ATI LPN
LPN Fundamentals of Nursing Quizlet
1. A healthcare provider is planning care for a client who has a new prescription for a high-fiber diet. Which of the following foods should the healthcare provider recommend?
- A. White bread
- B. Canned fruit
- C. Cheese
- D. Brown rice
Correct answer: D
Rationale: Brown rice is a whole grain that is high in fiber, making it an excellent choice for a high-fiber diet. Foods like white bread, canned fruit, and cheese are typically low in fiber and would not be the best recommendation for a high-fiber diet. White bread is processed and lacks the fiber content found in whole grains like brown rice. Canned fruit, although containing some fiber, often has added sugars and lower fiber content compared to fresh fruits. Cheese is a dairy product that is generally low in fiber and not a significant source of dietary fiber compared to whole grains.
2. A client with dysphagia and at risk for aspiration needs care planning. Which intervention should the nurse include in the plan?
- A. Encourage the client to drink thickened liquids.
- B. Instruct the client to swallow with chin tucked.
- C. Provide the client with a cup with a lid.
- D. Place the client in Fowler's position for meals.
Correct answer: D
Rationale: Placing the client in Fowler's position is crucial in preventing aspiration as it helps maintain an open airway and reduces the risk of food or liquid entering the lungs during swallowing. This position promotes safer swallowing and minimizes the chances of aspiration pneumonia. Choices A, B, and C are less effective interventions for preventing aspiration. Encouraging the client to drink thickened liquids may help, but the position is more critical. Instructing the client to swallow with chin tucked is beneficial for some individuals but not as effective as positioning. Providing a cup with a lid does not directly address the risk of aspiration associated with dysphagia.
3. A client with a seizure disorder is under the care of a nurse. Which of the following precautions should the nurse include in the plan?
- A. Place a padded tongue depressor at the bedside.
- B. Keep the bed in the lowest position.
- C. Restrain the client during a seizure.
- D. Keep the lights dim in the client's room.
Correct answer: B
Rationale: Keeping the bed in the lowest position is crucial for ensuring the safety of the client during a seizure. Lowering the bed reduces the risk of injury if the client falls during a seizure episode. It is important not to restrain the client during a seizure as it can lead to further injury. Placing a padded tongue depressor at the bedside is not appropriate and can pose a risk of injury if used incorrectly. Keeping the lights dim in the client's room is not directly related to safety during a seizure and is not a standard precaution.

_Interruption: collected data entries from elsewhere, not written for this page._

(* ===== verification/RpcaProps.v ===== *)
(** * RPCA consensus: disputes

    What the operations of disputed transactions do to the tallies, and how the
    disputes of a round are created: one for each transaction on which our set
    and a compared set differ, with the votes of all peers whose set is known. *)

From S2P Require Import Prelude HsTypes ConsensusTypes LedgerTiming RpcaTypes Rpca.
From coqutil Require Import Datatypes.RecordSetters.
Import DoubleBraceUpdate.

#[local] Open Scope Z_scope.

(** ** Tallies *)

Definition tally (b : bool) (votes : gmap Z bool) : Z := Z.of_nat (size (filter (fun e => e.2 = b) votes)).

Definition counts (d : DisputedTx) : Prop :=
  dt_yays d = tally true (dt_votes d) /\ dt_nays d = tally false (dt_votes d).

Lemma tally_fresh b votes n v :
  votes !! n = None -> tally b (<[n := v]> votes) = (if Bool.eqb v b then 1 else 0) + tally b votes.
Proof.
  intros H. unfold tally. destruct (Bool.eqb v b) eqn:E.
  - apply Bool.eqb_prop in E as ->. rewrite map_filter_insert_True by done. rewrite map_size_insert_None; [lia|].
    apply map_lookup_filter_None. by left.
  - apply Bool.eqb_false_iff in E. rewrite map_filter_insert_False by done. by rewrite delete_id.
Qed.

Lemma tally_delete b votes n v :
  votes !! n = Some v -> tally b votes = (if Bool.eqb v b then 1 else 0) + tally b (delete n votes).
Proof. intros H. rewrite <- (insert_delete_id votes n v H) at 1. apply tally_fresh, lookup_delete_eq. Qed.

Lemma tally_insert b votes n v :
  tally b (<[n := v]> votes) = (if Bool.eqb v b then 1 else 0) + tally b (delete n votes).
Proof. rewrite <- insert_delete_eq. apply tally_fresh, lookup_delete_eq. Qed.

Lemma tally_nonneg b votes : 0 <= tally b votes.
Proof. unfold tally. lia. Qed.

(** What [setVote], [unVote] and [updateVote] leave as it is. *)
Definition same_dispute (d d' : DisputedTx) : Prop := dt_tx d' = dt_tx d /\ dt_ourVote d' = dt_ourVote d.

Lemma setVote_ok d n v :
  counts d -> counts (setVote d n v) /\ same_dispute d (setVote d n v)
              /\ dt_votes (setVote d n v) = <[n := v]> (dt_votes d).
Proof.
  destruct d as [y na our tx votes]. unfold counts, same_dispute, setVote. simpl. intros [Hy Hn].
  pose proof (tally_delete true votes n) as T1. pose proof (tally_delete false votes n) as T2.
  destruct (votes !! n) as [w|] eqn:E.
  - specialize (T1 w eq_refl). specialize (T2 w eq_refl).
    destruct v, w; simpl in *; rewrite ?tally_insert; simpl; (split; [lia|]); (split; [done|]);
      first [done | by rewrite insert_id].
  - rewrite (delete_id votes n E) in *. destruct v; simpl; rewrite !tally_fresh by done; simpl; repeat split; lia.
Qed.

Lemma unVote_ok d n :
  counts d -> counts (unVote d n) /\ same_dispute d (unVote d n) /\ dt_votes (unVote d n) = delete n (dt_votes d).
Proof.
  destruct d as [y na our tx votes]. unfold counts, same_dispute, unVote. simpl. intros [Hy Hn].
  pose proof (tally_delete true votes n) as T1. pose proof (tally_delete false votes n) as T2.
  destruct (votes !! n) as [[]|] eqn:E; simpl.
  - specialize (T1 _ eq_refl). specialize (T2 _ eq_refl). simpl in *. repeat split; lia.
  - specialize (T1 _ eq_refl). specialize (T2 _ eq_refl). simpl in *. repeat split; lia.
  - by rewrite delete_id.
Qed.

Lemma updateVote_ok d percent isProposing p :
  let r := updateVote d percent isProposing p in
  dt_tx r.2 = dt_tx d /\ dt_votes r.2 = dt_votes d /\ dt_yays r.2 = dt_yays d /\ dt_nays r.2 = dt_nays d
  /\ dt_ourVote r.2 = (if r.1 then negb (dt_ourVote d) else dt_ourVote d).
Proof.
  destruct d as [y na our tx votes]. unfold updateVote. cbv zeta.
  destruct (our && _); [done|]. destruct (negb our && _); [done|].
  match goal with |- context [Bool.eqb ?b our] => generalize b; intros b' end.
  destruct b', our; done.
Qed.

(** ** Sets *)

Lemma differences_lookup a b k :
  differences a b !! k = if decide (a !! k = b !! k) then None else Some (bool_decide (is_Some (a !! k))).
Proof.
  unfold differences. rewrite lookup_merge. unfold diag_None.
  destruct (a !! k), (b !! k); simpl; repeat case_decide; try done; congruence.
Qed.

(** ** Creating disputes *)

(** The part of the state that disputes are not. *)
Definition frame (s : Rpca) :=
  (rc_phase s, rc_mode s, rc_prevLedgerID s, rc_previousLedger s, rc_firstRound s, rc_now s,
   (rc_prevCloseTime s, rc_haveCloseTimeConsensus s, rc_convergePercent s, rc_openTime s,
    rc_closeResolution s, rc_prevRoundTime s),
   (rc_acquired s, rc_rawCloseTimes s, rc_currPeerPositions s, rc_recentPeerPositions s,
    rc_prevProposers s, rc_deadNodes s)).

(** The set a peer's position stands for, when it is known. *)
Definition set_of (s : Rpca) (n : Z) : option TxSet :=
  pos ← rc_currPeerPositions s !! n; rc_acquired s !! pp_position (po_proposal pos).

Section Disputes.

Context {TS : TxSetOps}.

Definition fresh_dispute (s : Rpca) (txns : TxSet) (k : Z) (d : DisputedTx) : Prop :=
  tx_id (dt_tx d) = k /\ counts d /\ dt_ourVote d = tx_exists txns k
  /\ forall n, dt_votes d !! n = (fun set => tx_exists set k) <$> set_of s n.

Lemma fold_votes s d (es : list (Z * RCLCxPeerPos)) k :
  NoDup es.*1 -> counts d ->
  let r := fold_left (fun d '(peer, pos) =>
      match rc_acquired s !! pp_position (po_proposal pos) with
      | Some set => setVote d peer (tx_exists set k)
      | None => d
      end) es d in
  counts r /\ same_dispute d r
  /\ forall n, dt_votes r !! n =
       match (list_to_map es : gmap Z RCLCxPeerPos) !! n with
       | Some pos =>
           match rc_acquired s !! pp_position (po_proposal pos) with
           | Some set => Some (tx_exists set k)
           | None => dt_votes d !! n
           end
       | None => dt_votes d !! n
       end.
Proof.
  revert d. induction es as [|[p pos] es IH]; intros d Hnd Hd; simpl; [done|].
  apply NoDup_cons in Hnd as [Hp Hnd].
  destruct (rc_acquired s !! pp_position (po_proposal pos)) as [set|] eqn:E.
  - destruct (setVote_ok d p (tx_exists set k) Hd) as (H1 & [H2 H2'] & H3).
    destruct (IH _ Hnd H1) as (R1 & [R2 R2'] & R3). split_and!; [done | split; congruence|].
    intros n. rewrite R3, H3. destruct (decide (n = p)) as [->|Hn].
    + rewrite lookup_insert_eq, not_elem_of_list_to_map_1 by done. by rewrite lookup_insert_eq, E.
    + rewrite !lookup_insert_ne by done. done.
  - destruct (IH _ Hnd Hd) as (R1 & R2 & R3). split_and!; [done..|]. intros n. rewrite R3.
    destruct (decide (n = p)) as [->|Hn].
    + by rewrite not_elem_of_list_to_map_1, lookup_insert_eq, E.
    + by rewrite lookup_insert_ne.
Qed.

(** What creating disputes does to the result. *)
Record extended (s s' : Rpca) (r r' : ConsensusResult) : Prop := {
  ext_frame : frame s' = frame s;
  ext_result : rc_result s' = Some r';
  ext_rest : (rs_txns r', rs_position r', rs_roundTime r', rs_state r', rs_proposers r')
             = (rs_txns r, rs_position r, rs_roundTime r, rs_state r, rs_proposers r);
  ext_old : rs_disputes r ⊆ rs_disputes r';
  ext_new : forall k d, rs_disputes r' !! k = Some d ->
    rs_disputes r !! k = Some d \/ fresh_dispute s (rs_txns r) k d
}.

Lemma extended_refl s r : rc_result s = Some r -> extended s s r r.
Proof. intros H. split; [done | done | done | done | by left]. Qed.

(** What disputes do not touch: the frame, and the result but for them. *)
Definition around (s : Rpca) :=
  (frame s,
   (fun r => (rs_txns r, rs_position r, rs_roundTime r, rs_state r, rs_proposers r)) <$> rc_result s).

Lemma create_dispute_around o s e : around (create_dispute o s e) = around s.
Proof.
  unfold create_dispute. destruct (rc_result s) as [r|] eqn:E; [|done]. destruct (_ !! _); [done|].
  unfold around. rewrite E. done.
Qed.

Lemma createDisputes_around o s : around (createDisputes o s) = around s.
Proof.
  unfold createDisputes. destruct (rc_result s) as [r|] eqn:E; [|done]. case_decide; [done|]. cbv zeta.
  set (s1 := set_result _ s). assert (E1 : around s1 = around s) by (unfold around; rewrite E; done).
  destruct (_ =? _); [done|]. rewrite <- E1.
  apply (fold_left_keeps _ (fun s' => around s' = around s1)); [|done]. intros s' e <-. apply create_dispute_around.
Qed.

Lemma updateDisputes_around n o s : around (updateDisputes n o s) = around s.
Proof.
  unfold updateDisputes. destruct (rc_result s) as [r|]; [|done].
  assert (around (if decide (set_id o ∈ rs_compares r) then s else createDisputes o s) = around s) as <-
    by (case_decide; [done | apply createDisputes_around]).
  set (s1 := if decide _ then _ else _). destruct (rc_result s1) eqn:E; [|done]. unfold around. rewrite E. done.
Qed.

Lemma set_of_frame s s' n : frame s' = frame s -> set_of s' n = set_of s n.
Proof. unfold frame, set_of. intros [= _ _ _ _ _ _ _ _ _ _ _ _ E1 _ E2 _ _ _]. by rewrite E1, E2. Qed.

Lemma extended_trans s1 s2 s3 r1 r2 r3 :
  extended s1 s2 r1 r2 -> extended s2 s3 r2 r3 -> extended s1 s3 r1 r3.
Proof.
  intros [A1 A2 A3 A4 A5] [B1 B2 B3 B4 B5]. split; [by rewrite B1 | done | by rewrite B3 | by etrans |].
  intros k d [H|(H1 & H2 & H3 & H4)]%B5; [by apply A5|]. right. injection A3 as E _ _ _ _. rewrite E in H3.
  split_and!; [done..|]. intros n. rewrite H4. by rewrite (set_of_frame s1 s2).
Qed.

Lemma create_dispute_ok o s r e :
  rc_result s = Some r ->
  exists r', extended s (create_dispute o s e) r r' /\ rs_compares r' = rs_compares r
             /\ is_Some (rs_disputes r' !! e.1).
Proof.
  intros Hr. unfold create_dispute. rewrite Hr. destruct (rs_disputes r !! e.1) as [d|] eqn:E.
  { exists r. split_and!; [by apply extended_refl | done | by rewrite E]. }
  set (dtx := fold_left _ _ _).
  destruct (fold_votes s (DisputedTx_new (mkTx e.1 (default [] ((if e.2 then rs_txns r else o) !! e.1)))
    (tx_exists (rs_txns r) e.1)) (map_to_list (rc_currPeerPositions s)) e.1) as (R1 & [R2 R2'] & R3).
  { apply NoDup_fst_map_to_list. }
  { split; unfold tally; simpl; by rewrite map_filter_empty, map_size_empty. }
  fold dtx in R1, R2, R2', R3. clearbody dtx. rewrite list_to_map_to_list in R3.
  exists (r {{ rs_disputes := <[e.1 := dtx]> (rs_disputes r) }}). split_and!.
  - destruct s. split; [done | done | done | |].
    + simpl. unfold constant. by apply insert_subseteq.
    + simpl. unfold constant. intros k d. destruct (decide (k = e.1)) as [->|Hk].
      * rewrite lookup_insert_eq. intros [= <-]. right. split_and!; [by rewrite R2 | done | by rewrite R2' |].
        intros n. rewrite R3. unfold set_of. simpl. rewrite lookup_empty.
        destruct (_ !! n) as [pos|]; simpl; [by destruct (_ !! _) | done].
      * rewrite lookup_insert_ne by done. by left.
  - done.
  - simpl. unfold constant. by rewrite lookup_insert_eq.
Qed.

Lemma create_disputes_fold o es s r :
  rc_result s = Some r ->
  exists r', extended s (fold_left (create_dispute o) es s) r r' /\ rs_compares r' = rs_compares r
             /\ forall k, k ∈ es.*1 -> is_Some (rs_disputes r' !! k).
Proof.
  revert s r. induction es as [|e es IH]; intros s r Hr; simpl.
  { exists r. split_and!; [by apply extended_refl | done | by intros k ?%elem_of_nil]. }
  destruct (create_dispute_ok o s r e Hr) as (r1 & H1 & H2 & H3).
  destruct (IH _ r1 (ext_result _ _ _ _ H1)) as (r2 & K1 & K2 & K3).
  exists r2. split_and!; [by eapply extended_trans | congruence |]. intros k [->|Hk]%elem_of_cons; [|by apply K3].
  destruct H3 as [d Hd]. exists d. eapply lookup_weaken; [exact Hd|]. apply K1.
Qed.

Lemma createDisputes_ok o s r :
  rc_result s = Some r ->
  exists r', extended s (createDisputes o s) r r' /\ rs_compares r' = {[set_id o]} ∪ rs_compares r
             /\ (set_id o ∉ rs_compares r -> set_id (rs_txns r) <> set_id o ->
                 forall k, is_Some (compare (rs_txns r) o !! k) -> is_Some (rs_disputes r' !! k)).
Proof.
  intros Hr. unfold createDisputes. rewrite Hr. destruct (decide (set_id o ∈ rs_compares r)) as [Hin|Hin].
  { exists r. split_and!; [by apply extended_refl | set_solver | done]. }
  set (r1 := r {{ rs_compares := _ }}). set (s1 := set_result r1 s).
  assert (H1 : extended s s1 r r1) by (destruct s; split; [done | done | done | done | by left]).
  assert (H1' : rs_compares r1 = {[set_id o]} ∪ rs_compares r) by done.
  destruct (Z.eqb_spec (set_id (rs_txns r)) (set_id o)) as [E|E]; [by exists r1|].
  destruct (create_disputes_fold o (map_to_list (compare (rs_txns r) o)) s1 r1 eq_refl) as (r2 & K1 & K2 & K3).
  exists r2. split_and!; [by eapply extended_trans | congruence |]. intros _ _ k [b Hk]. apply K3, list_elem_of_fmap.
  exists (k, b). split; [done|]. by apply elem_of_map_to_list.
Qed.

End Disputes.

4. A client has a new prescription for a low-sodium diet. Which of the following foods should the nurse recommend?
- A. Pickles
- B. Canned soup
- C. Fresh fruits
- D. Smoked salmon
Correct answer: C
Rationale: Fresh fruits are naturally low in sodium, making them a suitable choice for a low-sodium diet. They provide essential nutrients and are a healthy option for individuals who need to limit their sodium intake. Pickles (Choice A) and canned soup (Choice B) are typically high in sodium and should be avoided in a low-sodium diet. Smoked salmon (Choice D) is also usually high in sodium due to the smoking process, so it is not a recommended choice for a low-sodium diet.
5. A client with meningitis is being assessed by a healthcare provider. Which of the following findings should the provider expect?
- A. Negative Brudzinski’s sign.
- B. Flaccid neck muscles.
- C. Petechial rash.
- D. Hypoactive deep tendon reflexes.
Correct answer: C
Rationale: A petechial rash is a characteristic finding in clients with meningitis, indicating small, pinpoint hemorrhages under the skin. This rash results from the infection's impact on the blood vessels. Petechiae are important to recognize as they can help differentiate meningitis from other conditions with similar symptoms. Brudzinski’s sign, neck stiffness, and positive Kernig’s sign are more common physical exam findings in meningitis. Flaccid neck muscles and hypoactive deep tendon reflexes are not typically associated with meningitis.